Will Obama Butcher Health Care As the Democrats Have Butchered Education?


Larwyn just forwarded a Hugh Hewitt Town Hall post that quotes Barack Obama's expression of delight in "creative" education at a charter school in Colorado:

"When you start working with teachers, tapping into their creativity, then you start designing curriculums that tap into the childrens' creativity. I was at a wonderful charter school in Colorado, ah, that had designed the entire school year --each year was designed around a theme-- and this is a majority Hispanic school, but the theme that year, they called it "Passages." And it was all about the African American experience.And so they incorporated music, you know, ah tracing sort of the history of African music through blues through jazz to modern times, along with history, along with literature, and these kids last year, ah, the year before they started this charter school, about 50% of the kids had dropped out, and now a 100% of them are graduating, a 100% of them are going to college because they were engaged in a curriculum that was interesting to them and seemed relevant to them, ah, and they incorporated art and music to make school interesting."
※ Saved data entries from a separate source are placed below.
(* ===== verification/DatabaseTime.v ===== *)
(** * Database timestamps and staleness thresholds

    [src/lib/database-timestamp.ts] ([parseDbTimeMs]), its client mirror
    [parseSharedTimeMs] of [src/shared/job-vocabulary.ts], and the dependency
    free thresholds of [src/lib/stale-threshold.ts].

    Instants are integers: milliseconds since the epoch, both for PostgreSQL's
    [now()] / [clock_timestamp()] and for JavaScript's [getTime()].
    [Date.parse] is the host's parser of ISO strings and is a parameter. *)

From Stdlib Require Import Ascii.
From S2P Require Import Prelude.

(** [make_interval(secs => n)]. *)
Definition secs (n : Z) : Z := n * 1000.
Definition mins (n : Z) : Z := secs (60 * n).
Definition hours (n : Z) : Z := mins (60 * n).

(** The two database clocks one statement reads: the transaction's start and
    the wall clock. PostgreSQL's wall clock never precedes the start. *)
Record clock := { now : Z; clock_timestamp : Z }.

Definition clock_ok (ck : clock) : Prop := now ck ≤ clock_timestamp ck.

(** ** [parseDbTimeMs] *)

(** A column value as the two drivers deliver it: a [Date], a naive string
    (raw rows), or nothing. *)
Inductive dbtime : Type :=
| DDate (ms : Z)
| DText (s : string)
| DNull.

Definition is_digit (c : Ascii.ascii) : bool :=
  let n := Ascii.nat_of_ascii c in bool_decide (48 ≤ n ∧ n ≤ 57)%nat.

Definition is_sign (c : Ascii.ascii) : bool := (c == "+"%char) || (c == "-"%char).

(** The code units from the end of the string. *)
Definition rev_chars (s : string) : list Ascii.ascii := reverse (String.list_ascii_of_string s).

(** [/[zZ]$|[+-]\d{2}:?\d{2}$/]. *)
Definition has_zone_suffix (s : string) : bool :=
  match rev_chars s with
  | c :: r =>
      (c == "z"%char) || (c == "Z"%char) ||
      match c :: r with
      | d1 :: d2 :: k :: d3 :: d4 :: sg :: _ =>
          (is_digit d1 && is_digit d2 && (k == ":"%char) && is_digit d3 && is_digit d4 && is_sign sg)
          || (is_digit d1 && is_digit d2 && is_digit k && is_digit d3 && is_sign d4)
      | [d1; d2; d3; d4; sg] =>
          is_digit d1 && is_digit d2 && is_digit d3 && is_digit d4 && is_sign sg
      | _ => false
      end
  | [] => false
  end.

(** [/[+-]\d{2}$/]. *)
Definition has_short_offset (s : string) : bool :=
  match rev_chars s with
  | d1 :: d2 :: sg :: _ => is_digit d1 && is_digit d2 && is_sign sg
  | _ => false
  end.

(** [text.replace(" ", "T")]: the first space only. *)
Fixpoint replace_space (s : string) : string :=
  match s with
  | EmptyString => EmptyString
  | String c s' => if c == " "%char then String "T" s' else String c (replace_space s')
  end.

Definition iso_of_db_text (text : string) : string :=
  let iso := replace_space text in
  if negb (has_zone_suffix iso)
  then iso +:+ (if has_short_offset iso then ":00" else "Z")
  else iso.

Section parse.
Context (Date_parse : string → option Z).

Definition parseDbTimeMs (value : dbtime) : option Z :=
  match value with
  | DNull => None
  | DDate ms => Some ms
  | DText value =>
      let text := trim value in
      if text == "" then None else Date_parse (iso_of_db_text text)
  end.

(** The browser-safe copy in [src/shared/job-vocabulary.ts]. *)
Definition parseSharedTimeMs (value : dbtime) : option Z :=
  match value with
  | DNull => None
  | DDate ms => Some ms
  | DText value =>
      let text := trim value in
      if text == "" then None
      else
        let iso := replace_space text in
        let iso := if negb (has_zone_suffix iso)
                   then (if has_short_offset iso then iso +:+ ":00" else iso +:+ "Z")
                   else iso in
        Date_parse iso
  end.

Lemma parseShared_parseDb v : parseSharedTimeMs v = parseDbTimeMs v.
Proof.
  destruct v; simpl; [done| |done]. unfold iso_of_db_text. by repeat case_if.
Qed.
End parse.

(** ** Staleness thresholds *)

Definition DEFAULT_AGENT_STALE_THRESHOLD_SECONDS : Z := 90.
Definition DEFAULT_PRINTER_STALE_THRESHOLD_SECONDS : Z := 90.
Definition MIN_AGENT_STALE_THRESHOLD_SECONDS : Z := 90.
Definition MAX_AGENT_STALE_THRESHOLD_SECONDS : Z := 3600.

(** [raw = Number(value ?? DEFAULT)]; [None] is an absent value. *)
Definition resolveAgentStaleThresholdSeconds (value : option jsnum) : Z :=
  match default (JFin DEFAULT_AGENT_STALE_THRESHOLD_SECONDS 1) value with
  | JFin n d =>
      if (n <? MIN_AGENT_STALE_THRESHOLD_SECONDS * Z.pos d)
         || (MAX_AGENT_STALE_THRESHOLD_SECONDS * Z.pos d <? n)
      then DEFAULT_AGENT_STALE_THRESHOLD_SECONDS
      else n / Z.pos d
  | _ => DEFAULT_AGENT_STALE_THRESHOLD_SECONDS
  end.

(** [process.env.STALE_AGENT_THRESHOLD_SECONDS], already read as a number. *)
Definition agentStaleThresholdSeconds (env : option jsnum) : Z :=
  resolveAgentStaleThresholdSeconds env.

Definition printerStaleThresholdSeconds : Z := DEFAULT_PRINTER_STALE_THRESHOLD_SECONDS.

Lemma resolveAgentStale_bounds v :
  MIN_AGENT_STALE_THRESHOLD_SECONDS ≤ resolveAgentStaleThresholdSeconds v
  ≤ MAX_AGENT_STALE_THRESHOLD_SECONDS.
Proof.
  unfold resolveAgentStaleThresholdSeconds, DEFAULT_AGENT_STALE_THRESHOLD_SECONDS,
    MIN_AGENT_STALE_THRESHOLD_SECONDS, MAX_AGENT_STALE_THRESHOLD_SECONDS.
  destruct (default _ v) as [| |n d]; [lia|lia|]. case_if; [lia|]. bools. split.
  - apply Z.div_le_lower_bound; lia.
  - apply Z.div_le_upper_bound; lia.
Qed.

Lemma agentStale_pos env : 0 < agentStaleThresholdSeconds env.
Proof.
  unfold agentStaleThresholdSeconds.
  pose proof (resolveAgentStale_bounds env). unfold MIN_AGENT_STALE_THRESHOLD_SECONDS in *. lia.
Qed.
#[export] Hint Resolve agentStale_pos : gateway.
Barack Obama's delight in failed "creative" or "progressive education" approaches is not surprising, because his associate, William Ayers, advocates them. In her landmark book Left Back: A History of Battles over School Reform Diane Ravitch outlines how the quack educationist establishment has rendered America an increasingly illiterate nation through its advocacy of the "progressive" approaches in which Mr. Obama takes delight. The Democratic Party, the chief ally of the educationist establishment, has butchered the education of American children.

Do the Democrats aim to similarly butcher the health care of American patients? Throughout the debate about the need for health reform, none of the advocates has questioned the ability of state-influenced health care to eliminate the need for rationing, and none has explained how the quality of care will be affected by reform. Michael Moore, in his film Sicko, uses Cuba as an example of the kind of care that Americans can expect from a public system. Cuba spends $250 per year per citizen on health care. In comparison, America currently spends better than $3,000 per year per citizen on health care.

Does Mr. Obama aim to butcher patients on a governmentally-dominated operating table much as the Democrats have butchered American childrens' education?